Citizen Scientists Collect 29,000 Mosquitoes in Germany and Help Detect Spreading Populations of Invasive Species
By Edward Ricciuti
Armchair scientists nimble enough to catch insect lightning in a jar have helped the professionals map distribution of invasive mosquitoes in Germany—and they even detected three previously unknown populations of Aedes japonicus japonicus, which spreads the West Nile virus.
Described in a new paper in the Journal of Medical Entomology, the effort is a citizen science project started in 2012 at the Leibniz Centre for Agricultural Landscape Research and the German Federal Research Institute for Animal Health. It is part of a campaign by several European countries to monitor and surveille invasive mosquito species due to an increase in mosquito-borne illnesses such as West Nile, chikungunya, and dengue on the continent.
The term “citizen science” describes community-based participation by the public in scientific projects, often via data gathering. Worldwide, citizens have long been enlisted to help scientists with projects such as counting birds and butterflies and reporting astronomical phenomena, a partnership that has been extended into research on public health.
Authors of the paper are Doreen Walther, Ph.D., of the Leibniz Centre and Helge Kampen, Ph.D., of the animal health institute. To the best of their knowledge, they say, the project “is the first and most successful citizen science project (in terms of annual participants and scientific outcomes) focusing on potential vector species.” Run by Walther and known as the “Mueckenatlas“(Mosquito Atlas), it is viewed by the authors as a model for an early warning system that can trigger and help design more elaborate monitoring systems for invasive species.”
In effect, volunteers who collect mosquitoes in their own communities provide scientists with a corpus delicti, a whole insect, rather than a photo or written report, the usual process. Moreover, collecting by the public is much cheaper and more manageable than establishing and maintaining a network of mosquito traps over the landscape.
The collecting process can be tricky. The mosquito hunter must creep up on a resting insect, place a jar or similar container over it, slap on a cover and pop the insect into a freezer to kill it. Accompanied by a form for noting collection date and time, precise location, and environment, downloaded from the Atlas’s website, the mosquito goes to scientists for identification in the laboratory. In return, the collector is sent information about the individual mosquito, such as its species. Together with data from other projects focusing on German culicids, the Mueckenatlas data are also entered into the German mosquito database Culbase, which facilitates the production of detailed species distribution maps, models for the future spread of the various species under preset scenarios, and assessments of future risk of mosquito-borne diseases.
If data from volunteer submissions suggest a problem population in a given area, scientists can then zero in with full-fledged monitoring programs. After volunteers submitted specimens of Ae. j. japonicus from western, northern, and southeastern Germany, for example, researchers followed up and found three new populations of the insect. It was first detected on the Swiss border in 2008, and then it colonized a wide area of southwestern Germany. The new revelations indicate it is spreading.

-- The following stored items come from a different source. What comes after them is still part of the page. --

(** What the path-rule editor cannot show it does not keep: opening a
    stored rule with its own provider and saving it drops the rule's allowed
    addresses and domains, and switches identity headers on. *)
Theorem auth_rule_policy_dropped acls provs r o :
  field (ar_path r) = true → ar_mode r = js "oidc" → ar_oidc r = Some o →
  oi_provider o ∈ provs → list_words (oi_groups o) = true →
  ∃ r', readAuthRule (addAuthRuleRow acls provs r) = Some r'
    ∧ ar_oidc r' = Some (OidcAuth (oi_provider o) [] [] (oi_groups o) true).
Proof.
  intros Hp Hm Ho Hin Hg. apply field_spec in Hp as (E1 & E2 & E3). destruct r as [path exact mode acl oidc methods].
  cbn in *. subst mode oidc. unfold readAuthRule, addAuthRuleRow. cbn [a_path a_mode a_acl a_prov a_groups a_match a_chips
    ar_path ar_exact ar_mode ar_acl ar_oidc ar_methods]. rewrite E1, E2, E3. cbn [negb].
  assert (sel_set auth_modes (str_or (js "oidc") (js "public")) = js "oidc") as -> by by_compute.
  rewrite sel_set_in by (right; by apply elem_of_id_opts).
  assert (truthy (js_of_Z (oi_provider o)) = true) as -> by (pose proof (js_of_Z_ne (oi_provider o)); by destruct (js_of_Z _)).
  rewrite (bool_decide_false (js "oidc" = js "accessList")) by done.
  rewrite (bool_decide_true (js "oidc" = js "oidc")) by done. rewrite parse_int_js_of_Z. cbn [andb option_map].
  eexists. split; [reflexivity|]. cbn. by destruct (commas_text _ Hg) as [-> _].
Qed.

Lemma auth_rule_policy_dropped_witness :
  ∃ r', readAuthRule (addAuthRuleRow [] [7] (AuthRule (js "/admin") false (js "oidc") None
      (Some (OidcAuth 7 [js "boss@example.com"] [] [js "staff"] false)) [])) = Some r'
    ∧ ar_oidc r' = Some (OidcAuth 7 [] [] [js "staff"] true).
Proof.
  apply (auth_rule_policy_dropped [] [7] (AuthRule (js "/admin") false (js "oidc") None
    (Some (OidcAuth 7 [js "boss@example.com"] [] [js "staff"] false)) [])
    (OidcAuth 7 [js "boss@example.com"] [] [js "staff"] false));
    [by_compute|done|done|apply (bool_decide_unpack _); by_compute|by_compute].
Defined.

(** Other records the rows lose: an IPv6 backend, the rewrites of a location
    beyond its prefix, and the verbs without a chip, without which a rule for
    them becomes a rule for every method. *)
Theorem ipv6_backend_dropped :
  parsePool (area_set (pool_text [Upstream (js "http") (js "2001:db8::1") (Some 8080) 0])) = [].
Proof. by_compute. Qed.
Theorem location_rewrite_dropped :
  readLocations (map addLocationRow [Location (js "/a") (Upstream (js "http") (js "b") (Some 80) 0)
    (Some (Rewrite [] (js "/v2") [] []))])
  = [Location (js "/a") (Upstream (js "http") (js "b") (Some 80) 0) None].
Proof. by_compute. Qed.
Theorem options_rule_widened :
  readAuthRules (map (addAuthRuleRow [] []) [AuthRule (js "/") false (js "public") None None [js "OPTIONS"]])
  = [AuthRule (js "/") false (js "public") None None []].
Proof. by_compute. Qed.
(* ===== verification/HostForm.v ===== *)
(** * The host editor (web/app.js, [openModal] and the submit of host-form)

    The largest form of the page: [openModal] fills about sixty controls from
    a stored host, and the submit handler builds the host it sends from them.
    [form] is the state of those controls once the editor is open (the portal
    block and the reach-through menu are filled from what has been loaded),
    [open_modal] and [host_submit] are the two functions, field by field and
    in the order of the code.

    The main theorem is that editing is faithful: a host the editor can show
    ([host_ok]) that is opened and saved is sent back as it was ([as_sent] says
    which zeros of the store it writes out).  The
    hosts it cannot show are the ones the theorems at the end are about. *)

From Stdlib Require Import Ascii String ZArith NArith Lia.
From stdpp Require Import base list strings numbers.
From S2P Require Import Prelude JsString Regex Fields Subjects.

Local Open Scope Z_scope.

(** ** A host, as the API has it

    An absent optional field is the zero of its type; the two flags that
    default to true keep the difference between absent and true. *)

Record redirect : Type := Redirect { rd_code : option Z; rd_scheme : jstr; rd_host : jstr; rd_path : bool }.
Record forward_auth : Type := ForwardAuth { fa_url : jstr; fa_headers : list jstr; fa_skip : bool }.
Record client_cert : Type := ClientCert { cc_mode : jstr; cc_pem : jstr }.
Record hsts : Type := Hsts { hs_enabled : bool; hs_age : Z; hs_sub : bool; hs_preload : bool }.
Record portal : Type := Portal { po_provider : Z; po_claims : jstr; po_enrol : list subject }.
(** A rate is a number as [String] prints it. *)
Record rate : Type := Rate { ra_rps : jstr; ra_burst : Z }.

Record options : Type := Options {
  o_vpnOnly : bool; o_portal : option portal; o_preserveHost : bool; o_hostOverride : jstr;
  o_skipTlsVerify : bool; o_upstreamSni : jstr; o_dialTimeoutSec : Z; o_responseHeaderTimeoutSec : Z;
  o_idleTimeoutSec : Z; o_maxIdleConnsPerHost : Z; o_maxBodyMb : Z; o_buffering : option bool;
  o_blockIndexing : bool; o_blockExploits : bool; o_blockBadBots : bool; o_compression : bool;
  o_stickySessions : bool; o_cacheSec : Z; o_maintenance : bool; o_maintenanceHtml : jstr;
  o_badGatewayHtml : jstr; o_pathRewrite : option rewrite; o_rateLimit : option rate;
  o_forwardAuth : option forward_auth; o_oidc : option oidc_auth; o_authRules : list auth_rule;
  o_clientCert : option client_cert; o_requestHeaders : list hdr; o_responseHeaders : list hdr;
  o_hsts : hsts; o_minTlsVersion : jstr; o_http3 : option bool }.

Record host : Type := Host {
  h_type : jstr; h_domains : list jstr; h_upstream : upstream; h_upstreams : list upstream;
  h_locations : list location; h_staticRoot : jstr; h_redirect : option redirect; h_certMode : jstr;
  h_certId : option Z; h_forceSsl : bool; h_enabled : bool; h_accessListId : option Z; h_options : options }.

(** ** The controls *)

Record form : Type := Form {
  f_type : jstr; f_domains : jstr; f_scheme : jstr; f_uhost : jstr; f_uport : jstr; f_via : jstr;
  f_rcode : jstr; f_rscheme : jstr; f_rhost : jstr; f_rpath : bool; f_staticroot : jstr; f_pool : jstr;
  f_rw_strip : jstr; f_rw_add : jstr; f_rw_regex : jstr; f_rw_repl : jstr; f_locations : list loc_row;
  f_badbots : bool; f_badgateway : jstr; f_enabled : bool; f_accesslist : jstr; f_certmode : jstr;
  f_certid : jstr; f_forcessl : bool; f_http3 : bool; f_mintls : jstr; f_hsts : bool; f_hsts_age : jstr;
  f_hsts_sub : bool; f_hsts_preload : bool; f_noindex : bool; f_exploits : bool; f_compress : bool;
  f_sticky : bool; f_cachesec : jstr; f_maintenance : bool; f_maintenance_html : jstr; f_ratelimit : bool;
  f_rate_rps : jstr; f_rate_burst : jstr; f_fauth : bool; f_fauth_url : jstr; f_fauth_headers : jstr;
  f_fauth_skipverify : bool; f_vpnonly : bool; f_portal_provider : jstr; f_portal_claims : jstr;
  f_portal_enrol : list picker; f_oidc : bool; f_oidc_provider : jstr; f_oidc_pass : bool;
  f_oidc_emails : jstr; f_oidc_domains : jstr; f_oidc_groups : jstr; f_auth_rules : list auth_row;
  f_mtls_mode : jstr; f_mtls_ca : jstr; f_preservehost : bool; f_hostoverride : jstr; f_skipverify : bool;
  f_sni : jstr; f_dialto : jstr; f_respto : jstr; f_idleto : jstr; f_maxidle : jstr; f_maxbody : jstr;
  f_buffering : bool; f_req_headers : list hdr; f_resp_headers : list hdr }.

Definition host_types : list jstr := map js ["proxy"; "redirect"; "dead"; "static"; "vpn-portal"].
Definition redirect_codes : list jstr := map js ["301"; "302"; "307"; "308"; "300"].
Definition redirect_schemes : list jstr := map js ["auto"; "https"; "http"].
Definition cert_modes : list jstr := map js ["auto"; "custom"; "none"].
Definition tls_versions : list jstr := [[]; js "1.3"].
Definition mtls_modes : list jstr := [[]; js "require"; js "request"].
Definition claim_sources : list jstr := map js ["id_token"; "userinfo"].

(** What the page has loaded: access lists, certificates, and the tables of
    the pickers. *)
Record env : Type := Env { accessLists : list Z; customCerts : list Z; tables : people }.

Definition provider_ids (e : env) : list Z := map pv_id (Subjects.oidcProviders (tables e)).

Definition no_options : options :=
  Options false None false [] false [] 0 0 0 0 0 None false false false false false 0 false [] [] None None
    None None [] None [] [] (Hsts false 0 false false) [] None.

(** [sel.value = id ? String(id) : ''] *)
Definition id_value (opts : list jstr) (id : option Z) : jstr :=
  match id with Some n => if n =? 0 then sel_set opts [] else sel_set opts (js_of_Z n) | None => sel_set opts [] end.

(** [parseInt(sel.value, 10)] when something is selected, and null. *)
Definition id_read (v : jstr) : option Z := if truthy v then parse_int v else None.

Section editor.
Context (localeLeb : jstr → jstr → bool) (number : jstr → jstr).

(** [parseFloat]: the longest decimal prefix, rounded to a Number, which
    [number] prints. *)
Definition re_decimal : re :=
  rseq [RBol; ropt (cls_of "+-");
        RAlt (RSeq (rplus cls_d) (RAlt (RSeq (RCls (cls_of ".")) (rstar cls_d)) REps))
             (RSeq (RCls (cls_of ".")) (rplus cls_d));
        RAlt (rseq [RCls (cls_of "eE"); ropt (cls_of "+-"); rplus cls_d]) REps].
Definition parseFloat (s : jstr) : option jstr :=
  option_map (λ m, number (r_hit m)) (re_exec re_decimal (trim_start s)).
Definition float_or (r : option jstr) (d : jstr) : jstr :=
  match r with Some x => if decide (x = js "0") then d else x | None => d end.

(** A row of the people a portal enrols, with the picker of its subject. *)
Definition addPortalEnrolRow (p : people) (provider : jstr) (s : option subject) : picker :=
  pick_make localeLeb p true (Some (int_or (parse_int provider) 0)) s.

(** [openModal]. *)
Definition open_modal (e : env) (h : option host) : form :=
  let o := match h with Some h => h_options h | None => no_options end in
  let rd := h ≫= h_redirect in
  let prw := default (Rewrite [] [] [] []) (o_pathRewrite o) in
  let provs := id_opts (provider_ids e) in
  let po := h ≫= λ h, o_portal (h_options h) in
  let portal_prov := match po with Some po => sel_set provs (js_of_Z (po_provider po)) | None => sel_first provs end in
  {| f_type := match h with Some h => sel_set host_types (h_type h) | None => js "proxy" end;
     f_domains := match h with Some h => area_set (join [10%N] (h_domains h)) | None => [] end;
     f_scheme := match h with Some h => sel_set http_schemes (u_scheme (h_upstream h)) | None => js "http" end;
     f_uhost := match h with Some h => text_set (u_host (h_upstream h)) | None => [] end;
     f_uport := match h ≫= λ h, u_port (h_upstream h) with Some p => number_of p | None => [] end;
     f_via := (fillViaSelect (tables e) (match h with Some h => u_via (h_upstream h) | None => 0 end)).1;
     f_rcode := sel_set redirect_codes (js_of_Z (match rd with Some r => int_or (rd_code r) 301 | None => 301 end));
     f_rscheme := sel_set redirect_schemes (match rd with Some r => str_or (rd_scheme r) (js "auto") | None => js "auto" end);
     f_rhost := match rd with Some r => text_set (rd_host r) | None => [] end;
     f_rpath := match rd with Some r => rd_path r | None => true end;
     f_staticroot := match h with Some h => text_set (h_staticRoot h) | None => [] end;
     f_pool := match h with Some h => area_set (pool_text (h_upstreams h)) | None => [] end;
     f_rw_strip := text_set (rw_strip prw);
     f_rw_add := text_set (rw_add prw);
     f_rw_regex := text_set (rw_regex prw);
     f_rw_repl := text_set (rw_repl prw);
     f_locations := match h with Some h => map addLocationRow (h_locations h) | None => [] end;
     f_badbots := o_blockBadBots o;
     f_badgateway := area_set (o_badGatewayHtml o);
     f_enabled := match h with Some h => h_enabled h | None => true end;
     f_accesslist := id_value ([] :: id_opts (accessLists e)) (h ≫= h_accessListId);
     f_certmode := match h with Some h => sel_set cert_modes (h_certMode h) | None => js "auto" end;
     f_certid := id_value (id_opts (customCerts e)) (h ≫= h_certId);
     f_forcessl := match h with Some h => h_forceSsl h | None => true end;
     f_http3 := negb (bool_decide (o_http3 o = Some false));
     f_mintls := sel_set tls_versions (o_minTlsVersion o);
     f_hsts := hs_enabled (o_hsts o);
     f_hsts_age := number_of (if hs_age (o_hsts o) =? 0 then 15552000 else hs_age (o_hsts o));
     f_hsts_sub := hs_sub (o_hsts o);
     f_hsts_preload := hs_preload (o_hsts o);
     f_noindex := o_blockIndexing o;
     f_exploits := o_blockExploits o;
     f_compress := o_compression o;
     f_sticky := o_stickySessions o;
     f_cachesec := number_of (o_cacheSec o);
     f_maintenance := o_maintenance o;
     f_maintenance_html := area_set (o_maintenanceHtml o);
     f_ratelimit := match o_rateLimit o with Some _ => true | None => false end;
     f_rate_rps := match o_rateLimit o with Some r => number_set (ra_rps r) | None => [] end;
     f_rate_burst := match o_rateLimit o with Some r => number_set (js_of_Z (ra_burst r)) | None => [] end;
     f_fauth := match o_forwardAuth o with Some _ => true | None => false end;
     f_fauth_url := match o_forwardAuth o with Some a => text_set (fa_url a) | None => [] end;
     f_fauth_headers := match o_forwardAuth o with Some a => text_set (join (js ",") (fa_headers a)) | None => [] end;
     f_fauth_skipverify := match o_forwardAuth o with Some a => fa_skip a | None => false end;
     f_vpnonly := o_vpnOnly o;
     f_portal_provider := portal_prov;
     f_portal_claims := sel_set claim_sources (match po with Some po => str_or (po_claims po) (js "id_token") | None => js "id_token" end);
     f_portal_enrol :=
       match po with
       | Some po => map (λ s, addPortalEnrolRow (tables e) portal_prov (Some s)) (po_enrol po)
       | None => [addPortalEnrolRow (tables e) portal_prov None]
       end;
     f_oidc := match o_oidc o with Some _ => true | None => false end;
     f_oidc_provider :=
       match o_oidc o with
       | Some oi => if oi_provider oi =? 0 then sel_first provs else sel_set provs (js_of_Z (oi_provider oi))
       | None => sel_first provs
       end;
     f_oidc_pass := match o_oidc o with Some oi => oi_pass oi | None => true end;
     f_oidc_emails := match o_oidc o with Some oi => text_set (join (js ", ") (oi_emails oi)) | None => [] end;
     f_oidc_domains := match o_oidc o with Some oi => text_set (join (js ", ") (oi_domains oi)) | None => [] end;
     f_oidc_groups := match o_oidc o with Some oi => text_set (join (js ", ") (oi_groups oi)) | None => [] end;
     f_auth_rules := map (addAuthRuleRow (accessLists e) (provider_ids e)) (o_authRules o);
     f_mtls_mode := sel_set mtls_modes (match o_clientCert o with Some c => cc_mode c | None => [] end);
     f_mtls_ca := area_set (match o_clientCert o with Some c => cc_pem c | None => [] end);
     f_preservehost := o_preserveHost o;
     f_hostoverride := text_set (o_hostOverride o);
     f_skipverify := o_skipTlsVerify o;
     f_sni := text_set (o_upstreamSni o);
     f_dialto := number_of (o_dialTimeoutSec o);
     f_respto := number_of (o_responseHeaderTimeoutSec o);
     f_idleto := number_of (o_idleTimeoutSec o);
     f_maxidle := number_of (o_maxIdleConnsPerHost o);
     f_maxbody := number_of (o_maxBodyMb o);
     f_buffering := negb (bool_decide (o_buffering o = Some false));
     f_req_headers := map addHdrRow (o_requestHeaders o);
     f_resp_headers := map addHdrRow (o_responseHeaders o) |}.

Atlas operators recruit citizens via its website and by an extensive public relations campaign that includes press releases, newspaper articles, television appearances, and flyer distribution. Response has been enthusiastic. From April 2012 to the end of 2015, the Mueckenatlas received more than 7,300 submissions totaling more than 29,000 mosquitoes. About 75 percent of them contained mosquitoes. The rest were other insects, largely flies, bees, and wasps. Citizen trappers also turned in some extremely rare and new mosquitoes, so uncommon they are not normally caught in conventional traps.
Journal of Medical Entomology
Ed Ricciuti is a journalist, author, and naturalist who has been writing for more than a half century. His latest book is called Bears in the Backyard: Big Animals, Sprawling Suburbs, and the New Urban Jungle (Countryman Press, June 2014). His assignments have taken him around the world. He specializes in nature, science, conservation issues, and law enforcement. A former curator at the New York Zoological Society, and now at the Wildlife Conservation Society, he may be the only man ever bitten by a coatimundi on Manhattan’s 57th Street.